Data to use:

(* ===== verification/NetworkApi.v ===== *)
(** * The handle of the network ([crates/subcoin-network/src/network_api.rs])

    The interface through which the rest of the node reaches the network processor,
    and its three implementations: the handle, which sends a message and waits for
    the answer, and the two that stand in when the network is off. *)

From Stdlib Require Import ZArith Lia String.
From stdpp Require Import prelude gmap strings.
From S2P Require Import Prelude Collections Bitcoin Client HeaderVerify BlockVerify MempoolTypes Mempool.
From S2P Require Import NetworkTypes BlockDownloader TxRelay PeerStore PeerManager SyncTypes ChainSync NetworkProcessor.

(** The bytes on the wire are counted by the connections. *)
Record NetStatus := mk_net_status {
  num_connected_peers : Z;
  sync_status : SyncStatus;
}.

(** The texts of a failure: no network, no processor, no answer, or a rejection. *)
Inductive SendFailure :=
| NetworkServiceUnavailable
| FailedToSend (txid : bytes)
| InternalError
| RejectedBecause (reason : RejectionReason).

Inductive SendTransactionResult :=
| SendSuccess (txid : bytes)
| SendFailed (why : SendFailure).

(** The trait; [N] is what the calls may change, and the last component what is
    handed to other tasks. *)
Class NetworkApi (N : Type) := {
  net_enabled : N -> bool;
  net_status : N -> option NetStatus;
  net_sync_peers : N -> list PeerSync;
  net_get_transaction : bytes -> N -> option Transaction;
  net_send_transaction : Transaction -> N -> SendTransactionResult * N * list ProcessorEffect;
  net_start_block_sync : N -> bool * N * list ProcessorEffect;
  net_is_major_syncing : N -> bool;
}.

(** What callers rely on: a network that is not enabled answers nothing and takes
    no transaction. *)
Class NetworkApiLaws (N : Type) `{!NetworkApi N} : Prop := {
  disabled_silent n :
    net_enabled n = false ->
    net_status n = None /\ net_sync_peers n = [] /\ (forall txid, net_get_transaction txid n = None) /\
    (forall tx, net_send_transaction tx n = (SendFailed NetworkServiceUnavailable, n, [])) /\
    net_start_block_sync n = (false, n, []);
}.

(** ** No network *)

Inductive NoNetwork := no_network.
Inductive OfflineSync := offline_sync.

#[export] Instance no_network_api : NetworkApi NoNetwork := {|
  net_enabled _ := false;
  net_status _ := None;
  net_sync_peers _ := [];
  net_get_transaction _ _ := None;
  net_send_transaction _ n := (SendFailed NetworkServiceUnavailable, n, []);
  net_start_block_sync n := (false, n, []);
  net_is_major_syncing _ := false;
|}.

#[export] Instance offline_sync_api : NetworkApi OfflineSync := {|
  net_enabled _ := false;
  net_status _ := None;
  net_sync_peers _ := [];
  net_get_transaction _ _ := None;
  net_send_transaction _ n := (SendFailed NetworkServiceUnavailable, n, []);
  net_start_block_sync n := (false, n, []);
  net_is_major_syncing _ := true;
|}.

#[export] Instance no_network_laws : NetworkApiLaws NoNetwork.
Proof. split. by intros []. Qed.
#[export] Instance offline_sync_laws : NetworkApiLaws OfflineSync.
Proof. split. by intros []. Qed.

(** ** The handle *)

(** The processor behind the handle; once it is gone the flag keeps its value. *)
Inductive NetworkHandle (P : Type) :=
| Running (s : NetworkProcessor P)
| Stopped (major_syncing : bool).
Arguments Running {P}.
Arguments Stopped {P}.

Section handle.
Context `{!ChainApi, !PowApi, !HashOrder, !EncodedSizes, !UnstableSort, !RandomChoice, !TxApi, !BlockApi}.
Context {P : Type} `{!TxPool P}.
Context (env : Env).
Implicit Types (h : NetworkHandle P).

(** A message to the processor: [None] when it cannot be sent, [Some None] when the
    processor ends without an answer. *)
Definition request (msg : ProcessorMessage) h : option (option Reply) * NetworkHandle P * list ProcessorEffect :=
  match h with
  | Stopped _ => (None, h, [])
  | Running s =>
      match handle_processor_message env msg s with
      | Ok (r, s, e) => (Some (Some r), Running s, e)
      | Err _ | Panic => (Some None, Stopped (is_major_syncing (chain_sync s)), [])
      end
  end.

Definition status h : option NetStatus :=
  match (request RequestNetworkStatus h).1.1 with
  | Some (Some (NetworkStatus n st)) => Some (mk_net_status n st)
  | _ => None
  end.

Definition sync_peers h : list PeerSync :=
  match (request RequestSyncPeers h).1.1 with
  | Some (Some (SyncPeers peers)) => peers
  | _ => []
  end.

Definition handle_get_transaction (txid : bytes) h : option Transaction :=
  match (request (RequestTransaction txid) h).1.1 with
  | Some (Some (TransactionReply tx)) => tx
  | _ => None
  end.

Definition send_transaction (tx : Transaction) h : SendTransactionResult * NetworkHandle P * list ProcessorEffect :=
  let '(reply, h, e) := request (SendTransaction tx) h in
  (match reply with
   | None => SendFailed (FailedToSend (compute_txid tx))
   | Some (Some (SendTransactionSuccess txid)) => SendSuccess txid
   | Some (Some (SendTransactionFailure reason)) => SendFailed (RejectedBecause reason)
   | Some _ => SendFailed InternalError
   end, h, e).

Definition handle_start_block_sync h : bool * NetworkHandle P * list ProcessorEffect :=
  let '(reply, h, e) := request StartBlockSync h in (bool_decide (is_Some reply), h, e).

Definition handle_is_major_syncing h : bool :=
  match h with
  | Running s => is_major_syncing (chain_sync s)
  | Stopped b => b
  end.

Definition handle_api : NetworkApi (NetworkHandle P) := {|
  net_enabled _ := true;
  net_status := status;
  net_sync_peers := sync_peers;
  net_get_transaction := handle_get_transaction;
  net_send_transaction := send_transaction;
  net_start_block_sync := handle_start_block_sync;
  net_is_major_syncing := handle_is_major_syncing;
|}.

Lemma handle_laws : @NetworkApiLaws (NetworkHandle P) handle_api.
Proof. by split. Qed.

Lemma transaction_request txid s :
  handle_processor_message env (RequestTransaction txid) s =
  match tx_get (tx_pool (tx_relay s)) txid with
  | Ok tx => Ok (TransactionReply tx, s, [])
  | Err e => Err e
  | Panic => Panic
  end.
Proof.
  unfold handle_processor_message, on_relay, state, mbind, proc_bind, mret, proc_ret, res_bind, relay_get_transaction.
  destruct (tx_get _ txid); [| done ..]. by destruct s.
Qed.

(** The requests that only read leave the processor as it is, so that the handle may
    forget the state after them. *)
Lemma requests_read msg s :
  msg = RequestNetworkStatus \/ msg = RequestSyncPeers \/ (exists txid, msg = RequestTransaction txid) ->
  (exists r, request msg (Running s) = (Some (Some r), Running s, [])) \/
  request msg (Running s) = (Some None, Stopped (is_major_syncing (chain_sync s)), []).
Proof.
  unfold request. intros [-> | [-> | [txid ->]]]; [left; by eexists .. |].
  rewrite transaction_request. destruct (tx_get _ txid); [left; by eexists | by right ..].
Qed.

(** The handle finds exactly the transactions of the pool. *)
Lemma handle_get_transaction_spec txid s :
  handle_get_transaction txid (Running s) =
  match tx_get (tx_pool (tx_relay s)) txid with Ok tx => tx | _ => None end.
Proof. unfold handle_get_transaction, request. rewrite transaction_request. by destruct (tx_get _ txid). Qed.
End handle.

Activity:
In the listing above, each line with the word "when" is to be copied out.

Expected answer:
    the answer, and the two that stand in when the network is off. *)
(** A message to the processor: [None] when it cannot be sent, [Some None] when the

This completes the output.